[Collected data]
────────

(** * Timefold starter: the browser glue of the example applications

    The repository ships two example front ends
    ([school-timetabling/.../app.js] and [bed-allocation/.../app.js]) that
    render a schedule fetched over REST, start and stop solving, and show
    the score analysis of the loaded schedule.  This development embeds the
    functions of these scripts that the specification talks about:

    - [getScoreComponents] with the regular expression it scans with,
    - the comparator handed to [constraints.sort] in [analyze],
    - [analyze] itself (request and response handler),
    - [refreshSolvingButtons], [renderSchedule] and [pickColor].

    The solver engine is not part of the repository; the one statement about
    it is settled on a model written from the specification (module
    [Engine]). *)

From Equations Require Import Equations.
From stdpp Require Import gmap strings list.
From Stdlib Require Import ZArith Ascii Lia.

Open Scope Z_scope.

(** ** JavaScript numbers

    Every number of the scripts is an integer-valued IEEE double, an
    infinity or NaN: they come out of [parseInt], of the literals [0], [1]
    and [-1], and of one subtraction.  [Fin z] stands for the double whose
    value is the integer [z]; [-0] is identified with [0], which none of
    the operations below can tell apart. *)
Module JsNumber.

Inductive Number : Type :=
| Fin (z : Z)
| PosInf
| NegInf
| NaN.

────────

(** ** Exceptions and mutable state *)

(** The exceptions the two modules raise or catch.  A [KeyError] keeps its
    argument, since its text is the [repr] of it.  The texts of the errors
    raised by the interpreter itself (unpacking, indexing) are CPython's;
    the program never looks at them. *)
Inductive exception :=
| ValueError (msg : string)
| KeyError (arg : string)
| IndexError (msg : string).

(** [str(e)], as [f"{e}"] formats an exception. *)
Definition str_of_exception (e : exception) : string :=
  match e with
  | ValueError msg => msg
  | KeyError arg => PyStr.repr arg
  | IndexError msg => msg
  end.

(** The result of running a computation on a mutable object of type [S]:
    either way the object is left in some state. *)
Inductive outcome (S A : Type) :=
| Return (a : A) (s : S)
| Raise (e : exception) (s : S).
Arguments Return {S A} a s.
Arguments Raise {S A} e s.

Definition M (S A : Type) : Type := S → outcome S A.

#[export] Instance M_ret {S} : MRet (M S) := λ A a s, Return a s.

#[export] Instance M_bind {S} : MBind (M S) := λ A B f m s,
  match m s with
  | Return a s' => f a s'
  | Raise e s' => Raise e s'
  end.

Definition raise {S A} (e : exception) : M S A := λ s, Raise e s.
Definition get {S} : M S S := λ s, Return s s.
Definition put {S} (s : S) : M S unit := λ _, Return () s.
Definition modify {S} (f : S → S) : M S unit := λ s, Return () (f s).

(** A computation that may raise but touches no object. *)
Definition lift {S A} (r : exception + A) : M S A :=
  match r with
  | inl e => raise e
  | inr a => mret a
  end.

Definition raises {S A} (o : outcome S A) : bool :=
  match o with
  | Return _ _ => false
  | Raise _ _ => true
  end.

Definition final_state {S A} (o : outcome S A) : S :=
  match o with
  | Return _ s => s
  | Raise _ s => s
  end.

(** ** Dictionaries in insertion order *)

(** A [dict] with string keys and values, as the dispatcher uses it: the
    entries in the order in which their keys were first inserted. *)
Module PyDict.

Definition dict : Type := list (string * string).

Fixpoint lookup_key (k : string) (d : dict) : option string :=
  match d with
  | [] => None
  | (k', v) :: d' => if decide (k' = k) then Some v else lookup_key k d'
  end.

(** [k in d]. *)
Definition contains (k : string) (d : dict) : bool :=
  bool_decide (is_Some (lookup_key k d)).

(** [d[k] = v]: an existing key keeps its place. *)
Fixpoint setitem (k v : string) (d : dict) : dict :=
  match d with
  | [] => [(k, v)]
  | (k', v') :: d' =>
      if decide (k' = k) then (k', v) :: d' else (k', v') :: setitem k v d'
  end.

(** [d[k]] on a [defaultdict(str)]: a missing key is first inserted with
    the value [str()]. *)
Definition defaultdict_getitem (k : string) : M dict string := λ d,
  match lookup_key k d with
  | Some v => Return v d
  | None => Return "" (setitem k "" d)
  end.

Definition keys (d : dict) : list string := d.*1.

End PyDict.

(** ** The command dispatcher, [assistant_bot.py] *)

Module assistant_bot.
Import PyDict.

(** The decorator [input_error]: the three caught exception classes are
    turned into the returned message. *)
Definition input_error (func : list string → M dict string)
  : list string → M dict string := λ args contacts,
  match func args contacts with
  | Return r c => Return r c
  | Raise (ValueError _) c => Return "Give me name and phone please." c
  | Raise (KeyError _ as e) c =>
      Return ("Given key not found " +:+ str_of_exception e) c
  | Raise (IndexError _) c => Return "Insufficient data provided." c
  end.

────────

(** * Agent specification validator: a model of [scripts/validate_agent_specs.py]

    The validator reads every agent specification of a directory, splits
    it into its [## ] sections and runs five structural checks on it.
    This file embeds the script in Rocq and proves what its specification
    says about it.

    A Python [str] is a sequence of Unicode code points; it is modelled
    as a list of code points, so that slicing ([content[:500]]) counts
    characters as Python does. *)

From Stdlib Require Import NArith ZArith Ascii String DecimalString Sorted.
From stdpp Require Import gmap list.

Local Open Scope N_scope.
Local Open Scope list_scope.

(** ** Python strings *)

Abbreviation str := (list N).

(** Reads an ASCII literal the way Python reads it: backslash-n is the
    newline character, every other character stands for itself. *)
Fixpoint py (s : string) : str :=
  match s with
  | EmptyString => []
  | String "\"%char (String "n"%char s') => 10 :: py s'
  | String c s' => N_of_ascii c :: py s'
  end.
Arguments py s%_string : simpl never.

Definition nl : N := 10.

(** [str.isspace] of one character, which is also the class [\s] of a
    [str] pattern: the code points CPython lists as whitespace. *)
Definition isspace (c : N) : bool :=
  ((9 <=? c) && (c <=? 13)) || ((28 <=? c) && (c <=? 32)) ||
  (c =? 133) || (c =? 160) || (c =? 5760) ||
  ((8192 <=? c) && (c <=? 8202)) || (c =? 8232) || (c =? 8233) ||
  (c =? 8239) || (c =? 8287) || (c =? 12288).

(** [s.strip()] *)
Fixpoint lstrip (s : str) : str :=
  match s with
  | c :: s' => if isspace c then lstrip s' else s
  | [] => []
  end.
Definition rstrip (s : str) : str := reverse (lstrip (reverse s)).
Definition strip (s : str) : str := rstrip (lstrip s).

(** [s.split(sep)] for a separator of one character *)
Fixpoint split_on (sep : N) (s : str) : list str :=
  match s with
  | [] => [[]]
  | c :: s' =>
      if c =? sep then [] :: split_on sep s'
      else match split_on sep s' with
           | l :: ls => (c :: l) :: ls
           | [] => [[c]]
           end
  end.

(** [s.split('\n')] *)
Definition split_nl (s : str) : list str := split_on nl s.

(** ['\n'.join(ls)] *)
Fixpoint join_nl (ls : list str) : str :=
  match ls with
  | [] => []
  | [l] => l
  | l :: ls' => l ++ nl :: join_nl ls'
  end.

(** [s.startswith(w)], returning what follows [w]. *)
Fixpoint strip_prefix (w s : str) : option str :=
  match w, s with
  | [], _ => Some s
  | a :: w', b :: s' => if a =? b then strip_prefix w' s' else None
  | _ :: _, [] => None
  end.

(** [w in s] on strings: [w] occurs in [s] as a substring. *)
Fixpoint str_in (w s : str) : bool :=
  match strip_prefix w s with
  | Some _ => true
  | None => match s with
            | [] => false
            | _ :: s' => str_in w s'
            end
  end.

────────

Please write out, exactly as they appear above, only the lines in the stretch from the line with "(** * Timefold" through the line with "functions of these".

(** * Timefold starter: the browser glue of the example applications

    The repository ships two example front ends
    ([school-timetabling/.../app.js] and [bed-allocation/.../app.js]) that
    render a schedule fetched over REST, start and stop solving, and show
    the score analysis of the loaded schedule.  This development embeds the
    functions of these scripts that the specification talks about:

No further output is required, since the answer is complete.